My works are all over the world and all these collections and stuff but it’s like you’re always waiting for someone to tell you you’re good enough and I give this advice to people all the time now; if you can do it on your own – do it on your own! I find that very fulfilling. It’s great if someone accepts your script but it’s better if you can do it for yourself.
Q. You’re a Brooklyn based musician. How did growing up in this setting advance your career?
I’m kind of new to Brooklyn although my grandparents lived here all throughout my childhood. It’s always easier to get rehearsal space here. We used to share this space on 6th street. The biggest thing is the talent here. You’re meeting people with like minds. That’s why people come to New York, it’s a creative hub. It’s hard having to quantify being in the city my whole life. I wouldn’t be the person I am if I didn’t grow up around here. It infuses your whole being, I think it’s part of my DNA. It encourages you to be really good at what you’re doing because there’s so much competition. There’s a million other bands, and million other drummers, a million other guitar players, a million other filmmakers. There’s support there, there’s an inspiration, but there’s also like, ‘I gotta get my stuff together’ (laughs).
Q. Your EP is all “yacht-rock” covers. Do you make original songs too?
Dave and I have a lot of projects together. We have The Tracys which is on permanent hiatus but hopefully we’ll get back together at some point. I have a band called The Sparkles. We just released our first EP, the other two guys from The Tracys and me. It’s very different. It’s all originals and It’s kind of a mash-up of 80s synth pop and punk rock if you can imagine. That’s available now on all platforms. Dave and I have another project called WinWin that we did with another collaborator John Bendik who was in a band called Cash Registers which were a punk rock band back in the 90s.
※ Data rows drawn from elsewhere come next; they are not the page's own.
(* ===== verification/Coordinator.v ===== *)
(** core/goals/coordinator.py: driving a goal's task graph through the durable
    job store.

    A method runs over both stores; each call it makes on them commits on its
    own. The identifiers [enqueue] draws and the clock are arguments: [fresh t] is
    the job id drawn for task [t]. *)

From S2P Require Import Prelude.
From S2P Require Import PyStr.
From S2P Require Import PyTime.
From S2P Require Import Json.
From S2P Require Import Contracts.
From S2P Require Import JobRepository.
From S2P Require Import JobInvariant.
From S2P Require Import JobTheorems.
From S2P Require Import Substitution.
From S2P Require Import GoalStore.
Open Scope Z_scope.

Record world := mk_world {
  w_store : gstore;
  w_jobs : db }.

Definition on_store {A} (m : M gstore A) : M world A := λ w,
  let '(r, s) := m (w_store w) in (r, mk_world s (w_jobs w)).
Definition on_db {A} (m : M db A) : M world A := λ w,
  let '(r, d) := m (w_jobs w) in (r, mk_world (w_store w) d).
Definition read_store {A} (f : gstore → result A) : M world A := mread (λ w, f (w_store w)).
Definition read_db {A} (f : db → result A) : M world A := mread (λ w, f (w_jobs w)).

(** [key]. *)
Definition goal_key (g t : uuid) : string :=
  "goal:" +:+ uuid_str g +:+ ":task:" +:+ uuid_str t.

(** [{task.task_id: task for task in tasks}]: the last task of an id wins. *)
Definition by_id (tasks : list PlannedTask) (t : uuid) : option PlannedTask :=
  List.find (λ x, (pt_id x =? t)%N) (rev tasks).

Definition status_in (t : PlannedTask) (l : list TaskStatus) : bool := bool_decide (pt_status t ∈ l).

Section Coordinator.
Context (float_repr : Q → string) (exn_str : exn → string).
Context (per_goal_limit global_limit : Z) (fresh : uuid → uuid) (now : time).

(** What the TEXT column [error] holds of a Python value. *)
Definition bind_text (v : json) : result (option string) :=
  match v with
  | JNull => Ok None
  | JStr s => Ok (Some s)
  | JInt z => Ok (Some (py_int z))
  | JBool b => Ok (Some (if b then "1" else "0"))
  | JFloat q => Ok (Some (float_repr q))
  | JArr _ | JObj _ => Raise InterfaceError
  end.

(** [(confidence or 0.0) >= threshold]. *)
Definition meets (confidence : json) (threshold : Q) : result bool :=
  c ← jnum (jor confidence (JFloat 0));
  Ok (Qle_bool threshold c).

(** *** reconcile: the tasks that run *)

Definition task_job (g : uuid) (t : PlannedTask) : M world (option Job) :=
  execution ← read_store (task_execution (pt_id t));
  match execution.1 with
  | Some j => read_db (get_job j)
  | None => read_db (get_job_by_idempotency_key (goal_key g (pt_id t)))
  end.

(** One running task: [true] when [reconcile] returns because it escalated. *)
Definition observe_task (goal : GoalContract) (t : PlannedTask) : M world bool :=
  if negb (bool_decide (pt_status t = t_running)) then mret false else
  job ← task_job (goal_id goal) t;
  match job with
  | None => on_store (update_task (pt_id t) [F_status t_pending; F_job_id None]);; mret false
  | Some job =>
      match status job with
      | completed =>
          res ← read_db (λ d, Ok (get_result (job_id job) d));
          let res := match res with Some (JObj d) => d | _ => [] end in
          let confidence := obj_field "confidence" res in
          let state := obj_field "status" res in
          let task_result := match obj_field "result" res with JObj d => d | _ => res end in
          ok ← mlift (if is_str state "complete" then meets confidence (g_threshold goal) else Ok false);
          if (ok : bool) then
            on_store (update_task (pt_id t)
              [F_status t_complete; F_confidence confidence; F_result (Some task_result)]);;
            mret false
          else if is_str state "failed" || is_str state "no_agent_found" then
            err ← mlift (bind_text (jor (obj_field "failure_reason" res) state));
            on_store (update_task (pt_id t)
              [F_status t_failed; F_confidence confidence; F_error err]);;
            mret false
          else
            on_store (update_task (pt_id t)
              [F_status t_escalated; F_confidence confidence; F_result (Some task_result)]);;
            on_store (set_goal_status (goal_id goal) g_paused);;
            mret true
      | failed => on_store (update_task (pt_id t) [F_status t_failed; F_error (Some "failed")]);;
                  mret false
      | cancelled => on_store (update_task (pt_id t) [F_status t_failed; F_error (Some "cancelled")]);;
                     mret false
      | queued | running => mret false
      end
  end.

Fixpoint observe (goal : GoalContract) (tasks : list PlannedTask) : M world bool :=
  match tasks with
  | [] => mret false
  | t :: tasks => stop ← observe_task goal t;
                  if (stop : bool) then mret true else observe goal tasks
  end.

(** *** reconcile: the tasks that can no longer run *)

Definition dependents_of (failed : list uuid) (t : PlannedTask) : bool :=
  bool_decide (pt_status t = t_pending) && negb (bool_decide (pt_id t ∈ failed))
  && existsb (λ d, bool_decide (d ∈ failed)) (depends_on t).

(** One pass of the [for] loop; the flag is [changed]. *)
Fixpoint block_pass (failed : list uuid) (tasks : list PlannedTask) : M world (list uuid * bool) :=
  match tasks with
  | [] => mret (failed, false)
  | t :: tasks =>
      if dependents_of failed t then
        on_store (update_task (pt_id t) [F_status t_blocked; F_error (Some "dependency failed")]);;
        r ← block_pass (pt_id t :: failed) tasks;
        mret (r.1, true)
      else block_pass failed tasks
  end.

(** The [while] loop. Every pass but the last blocks a task, so as many passes as
    there are tasks, plus one, are enough. *)
Fixpoint block_loop (fuel : nat) (failed : list uuid) (tasks : list PlannedTask) : M world (list uuid) :=
  match fuel with
  | O => mret failed
  | S fuel =>
      r ← block_pass failed tasks;
      if (r.2 : bool) then block_loop fuel r.1 tasks else mret r.1
  end.

(** *** reconcile: the tasks that can start *)

(** [all(by_id[dep].status == "complete" for dep in deps)]. *)
Fixpoint all_complete (find : uuid → option PlannedTask) (deps : list uuid) : result bool :=
  match deps with
  | [] => Ok true
  | d :: deps =>
      match find d with
      | None => Raise KeyError
      | Some t => if bool_decide (pt_status t = t_complete) then all_complete find deps else Ok false
      end
  end.

Definition contract_for (goal : GoalContract) (g : uuid) (t : PlannedTask) (payload : jdict) :
    result TaskContract :=
  validate_task (mk_Task (pt_id t) ("goal:" +:+ uuid_str g) (pt_skill t) payload (g_threshold goal)
    None (g_workspace_root goal) None None now).

Definition submit (key : string) (contract : TaskContract) : M world Job :=
  on_db (enqueue (fresh (t_task_id contract)) (t_task_id contract) (Some contract) key 0 None now).

(** One task of the dispatch loop: the slots left after it. *)
Definition dispatch_task (goal : GoalContract) (find : uuid → option PlannedTask) (t : PlannedTask)
    (slots : Z) : M world Z :=
  if negb (bool_decide (pt_status t = t_pending)) then mret slots else
  ready ← mlift (all_complete find (depends_on t));
  if negb ready then mret slots else
  match resolve_payload float_repr t find with
  | Raise e => on_store (update_task (pt_id t) [F_status t_failed; F_error (Some (exn_str e))]);;
               mret slots
  | Ok payload =>
      contract ← mlift (contract_for goal (goal_id goal) t payload);
      job ← submit (goal_key (goal_id goal) (pt_id t)) contract;
      on_store (update_task (pt_id t)
        [F_status t_running; F_job_id (Some (job_id job)); F_resolved (Some payload)]);;
      mret (slots - 1)
  end.

Fixpoint dispatch (goal : GoalContract) (find : uuid → option PlannedTask) (tasks : list PlannedTask)
    (slots : Z) : M world unit :=
  match tasks with
  | [] => mret tt
  | t :: tasks =>
      if slots <=? 0 then mret tt
      else slots ← dispatch_task goal find t slots; dispatch goal find tasks slots
  end.

Definition count_running (tasks : list PlannedTask) : Z :=
  Z.of_nat (length (List.filter (λ t, bool_decide (pt_status t = t_running)) tasks)).

Definition free_slots (tasks : list PlannedTask) (jobs : list Job) : Z :=
  Z.min (per_goal_limit - count_running tasks)
    (global_limit - Z.of_nat (length (List.filter (λ j, bool_decide (status j = running)) jobs))).

(** *** reconcile: the goal's own status *)

Definition conclude (g : uuid) (tasks : list PlannedTask) : M world unit :=
  if forallb (λ t, bool_decide (pt_status t = t_complete)) tasks then
    on_store (set_goal_status g g_complete);;
    on_store (record_event g "system" "complete" None [] now)
  else if negb (existsb (λ t, status_in t [t_pending; t_running]) tasks) then
    on_store (set_goal_status g g_failed)
  else mret tt.

Definition reconcile (g : uuid) : M world unit :=
  goal ← read_store (get_goal g);
  match goal with
  | None => mret tt
  | Some goal =>
      if negb (bool_decide (g_status goal = g_running)) then mret tt else
      tasks ← read_store (get_tasks g);
      stop ← observe goal tasks;
      if (stop : bool) then mret tt else
      tasks ← read_store (get_tasks g);
      let find := by_id tasks in
      let failed_ids := map pt_id
        (List.filter (λ t, status_in t [t_failed; t_blocked; t_cancelled]) tasks) in
      block_loop (S (length tasks)) failed_ids tasks;;
      tasks ← read_store (get_tasks g);
      all_jobs ← read_db (list_jobs 500);
      dispatch goal find tasks (free_slots tasks all_jobs);;
      tasks ← read_store (get_tasks g);
      conclude g tasks
  end.

Fixpoint reconcile_goals (goals : list GoalContract) : M world unit :=
  match goals with
  | [] => mret tt
  | goal :: goals =>
      (if bool_decide (g_status goal = g_paused) then mret tt else reconcile (goal_id goal));;
      reconcile_goals goals
  end.

Definition reconcile_all : M world unit :=
  goals ← read_store list_active_goals;
  reconcile_goals goals.

(** *** start, pause, cancel *)

Definition required_goal (g : uuid) : M world GoalContract :=
  goal ← read_store (get_goal g);
  mlift (of_option KeyError goal).

Definition start (g : uuid) (actor : string) : M world unit :=
  goal ← required_goal g;
  mguard (bool_decide (g_status goal ∈ [g_ready; g_paused; g_running])) ValueError;;
  on_store (set_goal_status g g_running);;
  on_store (record_event g actor "resume" None [] now);;
  reconcile g.

Definition pause (g : uuid) (actor : string) (reason : option string) : M world unit :=
  goal ← required_goal g;
  if bool_decide (g_status goal = g_paused) then mret tt else
  mguard (bool_decide (g_status goal = g_running)) ValueError;;
  on_store (set_goal_status g g_paused);;
  on_store (record_event g actor "pause" reason [] now).

Definition cancel_task (t : PlannedTask) : M world (list string) :=
  match pt_status t with
  | t_running =>
      execution ← read_store (task_execution (pt_id t));
      match execution.1 with
      | Some j =>
          job ← read_db (get_job j);
          match job with
          | Some job => if bool_decide (status job ∈ [queued; running])
                        then on_db (JobRepository.cancel (job_id job) now);; mret tt else mret tt
          | None => mret tt
          end
      | None => mret tt
      end;;
      on_store (update_task (pt_id t) [F_status t_cancelled]);;
      mret [uuid_str (pt_id t)]
  | t_pending =>
      on_store (update_task (pt_id t) [F_status t_cancelled]);;
      mret [uuid_str (pt_id t)]
  | _ => mret []
  end.

Definition cancel_goal (g : uuid) (actor : string) (reason : option string) : M world unit :=
  goal ← required_goal g;
  if bool_decide (g_status goal = g_cancelled) then mret tt else
  mguard (negb (bool_decide (g_status goal ∈ [g_complete; g_failed]))) ValueError;;
  tasks ← read_store (get_tasks g);
  affected ← mmapM cancel_task tasks;
  on_store (set_goal_status g g_cancelled);;
  on_store (record_event g actor "cancel" reason (List.concat affected) now).

(** *** rerun *)

Definition reruns (g t : uuid) (s : gstore) : Z :=
  Z.of_nat (length (List.filter (λ e, String.eqb (ev_action e) "rerun"
    && existsb (String.eqb (uuid_str t)) (ev_affected e)) (events g s))).

Definition rerun (g t : uuid) (actor : string) (reason : option string) : M world unit :=
  tasks ← read_store (get_tasks g);
  task ← mlift (of_option KeyError (by_id tasks t));
  mguard (status_in task [t_failed; t_escalated; t_complete]) ValueError;;
  run_number ← read_store (λ s, Ok (1 + reruns g t s));
  payload ← mlift (resolve_payload float_repr task (by_id tasks));
  goal ← read_store (get_goal g);
  goal ← mlift (of_option AttributeError goal);
  contract ← mlift (contract_for goal g task payload);
  job ← submit (goal_key g t +:+ ":rerun:" +:+ py_int run_number) contract;
  on_store (update_task t [F_status t_running; F_error None; F_result None; F_confidence JNull;
    F_job_id (Some (job_id job)); F_resolved (Some payload)]);;
  on_store (set_goal_status g g_running);;
  on_store (record_event g actor "rerun" reason [uuid_str t] now).
End Coordinator.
I played drums with [John] for a couple of years. We have another project with John, his stage name is Tee Tee Summer, so we did a record that Dave co-wrote with John and I produced with Mike Abiuso at Behind the Curtains Media. Dave and I arranged and played most of the parts on that record. I’m excited to release that at some point it’s about John. John grew up in the rust belt in Pennsylvania. It’s a really powerful and poetic story about his childhood.
Q. Talk about other projects and bands you’ve lent your talents to.
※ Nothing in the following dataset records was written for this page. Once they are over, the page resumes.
(* ===== verification/CoordinatorTheorems.v ===== *)
(** What driving a goal guarantees: tasks move along the edges of their state
    machine, a task starts only when everything it depends on is complete and
    within the configured concurrency, everything downstream of a failure is
    blocked and nothing else, and a goal's status follows from its tasks. *)

From S2P Require Import Prelude.
From S2P Require Import PyStr.
From S2P Require Import PyTime.
From S2P Require Import Json.
From S2P Require Import Contracts.
From S2P Require Import JobRepository.
From S2P Require Import JobInvariant.
From S2P Require Import JobTheorems.
From S2P Require Import JobSubmit.
From S2P Require Import Substitution.
From S2P Require Import GoalStore.
From S2P Require Import Coordinator.
Open Scope Z_scope.

(** ** Rows and updates *)

Definition row (s : gstore) (t : uuid) : option task_row := List.find (is_task t) (gs_tasks s).
Definition status_at (s : gstore) (t : uuid) : option TaskStatus := pt_status ∘ tk <$> row s t.

Definition unique_ids (s : gstore) : Prop := NoDup ((λ r, pt_id (tk r)) <$> gs_tasks s).

(** What no update touches: identity, goal, dependencies, skill, payload, place. *)
Definition same_task (r r' : task_row) : Prop :=
  pt_id (tk r') = pt_id (tk r) ∧ pt_goal (tk r') = pt_goal (tk r)
  ∧ depends_on (tk r') = depends_on (tk r) ∧ pt_skill (tk r') = pt_skill (tk r)
  ∧ pt_payload (tk r') = pt_payload (tk r) ∧ tk_ordinal r' = tk_ordinal r.

Lemma set_field_same f r : same_task r (set_field f r).
Proof. by destruct f. Qed.

Lemma same_task_trans a b c : same_task a b → same_task b c → same_task a c.
Proof. unfold same_task. intuition congruence. Qed.

Lemma set_fields_same fs r : same_task r (foldl (λ r f, set_field f r) r fs).
Proof.
  revert r. induction fs as [|f fs IH]; intros r; [done|]. simpl.
  eapply same_task_trans; [apply set_field_same|apply IH].
Qed.

(** A row-wise change of the table that keeps every task's identity. *)
Lemma find_map (f : task_row → task_row) l t : (∀ r, same_task r (f r)) →
  List.find (is_task t) (map f l) = f <$> List.find (is_task t) l.
Proof.
  intros Hf. induction l as [|r l IH]; [done|]. simpl. unfold is_task in *.
  rewrite (proj1 (Hf r)). by destruct (pt_id (tk r) =? t)%N.
Qed.

Lemma row_map f s t : (∀ r, same_task r (f r)) →
  row (set_tasks (map f) s) t = f <$> row s t.
Proof. apply find_map. Qed.

Lemma row_id s t r : row s t = Some r → pt_id (tk r) = t.
Proof. intros H. apply List.find_some in H as [_ H]. by apply N.eqb_eq in H. Qed.

Lemma unique_map f s : (∀ r, same_task r (f r)) → unique_ids s → unique_ids (set_tasks (map f) s).
Proof.
  unfold unique_ids. intros Hf Hu. simpl. change (map f (gs_tasks s)) with (f <$> gs_tasks s).
  rewrite <-list_fmap_compose. erewrite list_fmap_ext; [exact Hu|]. intros _ r _. apply Hf.
Qed.

(** ** Reading the tasks of a goal *)

Lemma rmap_tasks l l' : rmap row_to_task l = Ok l' → l' = tk <$> l.
Proof.
  revert l'. induction l as [|r l IH]; intros l' H; simpl in H; rok; [done|].
  simpl. f_equal; [|by apply IH]. unfold row_to_task in *. by destruct (pt_confidence (tk r)); simplify_eq.
Qed.

Lemma elem_of_goal_rows g s r : r ∈ goal_rows g s ↔ r ∈ gs_tasks s ∧ pt_goal (tk r) = g.
Proof.
  unfold goal_rows. rewrite elem_of_py_sorted, !list_elem_of_In, filter_In. by rewrite N.eqb_eq.
Qed.

Lemma row_of_elem s r : unique_ids s → r ∈ gs_tasks s → row s (pt_id (tk r)) = Some r.
Proof.
  unfold unique_ids, row. generalize (gs_tasks s) as l. intros l.
  induction l as [|x l IH]; intros Hu Hin; [by apply elem_of_nil in Hin|]. simpl.
  apply NoDup_cons in Hu as [Hx Hu]. unfold is_task.
  destruct (N.eqb_spec (pt_id (tk x)) (pt_id (tk r))) as [E|Hne].
  - apply elem_of_cons in Hin as [-> |Hin]; [done|]. destruct Hx. simpl. rewrite E.
    by apply (list_elem_of_fmap_2 (λ r, pt_id (tk r))).
  - apply elem_of_cons in Hin as [-> |Hin]; [done|]. by apply IH.
Qed.

Lemma get_tasks_rows g s l t : unique_ids s → get_tasks g s = Ok l → t ∈ l →
  ∃ r, row s (pt_id t) = Some r ∧ tk r = t ∧ pt_goal t = g.
Proof.
  intros Hu H Ht. apply rmap_tasks in H as ->. apply list_elem_of_fmap in Ht as (r & -> & Hr).
  apply elem_of_goal_rows in Hr as [Hr Hg]. exists r. by rewrite row_of_elem.
Qed.

Lemma goal_rows_unique g s : unique_ids s → NoDup ((λ r, pt_id (tk r)) <$> goal_rows g s).
Proof.
  unfold unique_ids, goal_rows. intros Hu. rewrite py_sorted_perm.
  eapply sublist_NoDup; [exact Hu|]. apply fmap_sublist. clear Hu.
  induction (gs_tasks s) as [|r l IH]; simpl; [done|].
  destruct (_ =? _)%N; [by constructor|by apply sublist_cons].
Qed.

Lemma get_tasks_unique g s l : unique_ids s → get_tasks g s = Ok l → NoDup (pt_id <$> l).
Proof.
  intros Hu H. apply rmap_tasks in H as ->. rewrite <-list_fmap_compose.
  by apply (goal_rows_unique g) in Hu.
Qed.

Lemma by_id_Some l t x : by_id l t = Some x → x ∈ l ∧ pt_id x = t.
Proof.
  unfold by_id. intros [Hin Hx%N.eqb_eq]%List.find_some. split; [|done].
  by apply list_elem_of_In, in_rev.
Qed.

(** ** Blocking what a failure makes impossible *)

Definition block_row (r : task_row) : task_row :=
  set_field (F_error (Some "dependency failed")) (set_field (F_status t_blocked) r).
Definition block (w : world) (i : uuid) : world :=
  mk_world (set_tasks (map (λ r, if is_task i r then block_row r else r)) (w_store w)) (w_jobs w).

(** The ids one pass blocks, in order. *)
Fixpoint pass_ids (failed : list uuid) (tasks : list PlannedTask) : list uuid :=
  match tasks with
  | [] => []
  | t :: tasks => if dependents_of failed t then pt_id t :: pass_ids (pt_id t :: failed) tasks
                  else pass_ids failed tasks
  end.

Lemma block_pass_eq tasks : ∀ failed w, block_pass failed tasks w =
  (Ok (rev (pass_ids failed tasks) ++ failed,
       match pass_ids failed tasks with [] => false | _ => true end),
   foldl block w (pass_ids failed tasks)).
Proof.
  induction tasks as [|t tasks IH]; intros failed w; [done|]. simpl.
  destruct (dependents_of failed t); [|apply IH].
  rewrite (mbind_step _ _ w tt (block w (pt_id t))) by done.
  rewrite (mbind_step _ _ _ _ _ (IH (pt_id t :: failed) (block w (pt_id t)))).
  unfold mret, M_ret. simpl. by rewrite <-app_assoc.
Qed.

Lemma pass_nil failed tasks : pass_ids failed tasks = [] →
  ∀ t, t ∈ tasks → dependents_of failed t = false.
Proof.
  induction tasks as [|x tasks IH]; simpl; intros H t Ht; [by apply elem_of_nil in Ht|].
  destruct (dependents_of failed x) eqn:E; [done|]. apply elem_of_cons in Ht as [-> |Ht]; auto.
Qed.

(** What is still to be blocked, at most. *)
Definition open_tasks (failed : list uuid) (tasks : list PlannedTask) : list PlannedTask :=
  List.filter (λ t, bool_decide (pt_status t = t_pending) && negb (bool_decide (pt_id t ∈ failed))) tasks.

Definition is_open (failed : list uuid) (t : PlannedTask) : bool :=
  bool_decide (pt_status t = t_pending) && negb (bool_decide (pt_id t ∈ failed)).

Lemma is_open_mono failed failed' t : (∀ u, u ∈ failed → u ∈ failed') →
  is_open failed' t = true → is_open failed t = true.
Proof.
  unfold is_open. intros H Ho. reflect. rewrite (bool_decide_eq_true_2 (pt_status t = t_pending)) by done.
  rewrite bool_decide_eq_false_2; [done|]. auto.
Qed.

Lemma dependents_open failed t : dependents_of failed t = true → is_open failed t = true.
Proof. unfold dependents_of, is_open. intros H. by apply andb_true_iff in H as [-> _]. Qed.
Going back to my college days I was in a band called The Bohemian Angels which was in Berklee College in Boston. My friend Steve, who was the songwriter of that band, lives in Austin, Texas now and he’s a musician but he’s also a musical mastering guy. He did like Snoop Dogg and a bunch of other people. I was percussion, I was the drummer of that band. It was a kind of punk rock/world music influenced by African artists from the 70s kind of mixed with 80s new wave and punk rock. I went to art school after that and got married young, and had two kids. I was a painter and had a show at the 511 Gallery in Chelsea. I was completely in that world for 23 years. I kind of hit this crossroads and that’s when I formed The Tracy’s with Dave and John and Larry. I have four records that we did during covid from different bands(laughs) that I have to release. I didn’t sit idly by during that time.
Q. What else is in the works for Titanic?
Well I’m working on a 30-minute short that’s on a bigger scale, and that’s gonna be expandable to a feature, hopefully. The next thing [for Titanic] is the record gets released. The video’s going up at the Coney Island Film Festival this weekend. And then it’s just releasing the rest of the EP, which is 7 songs.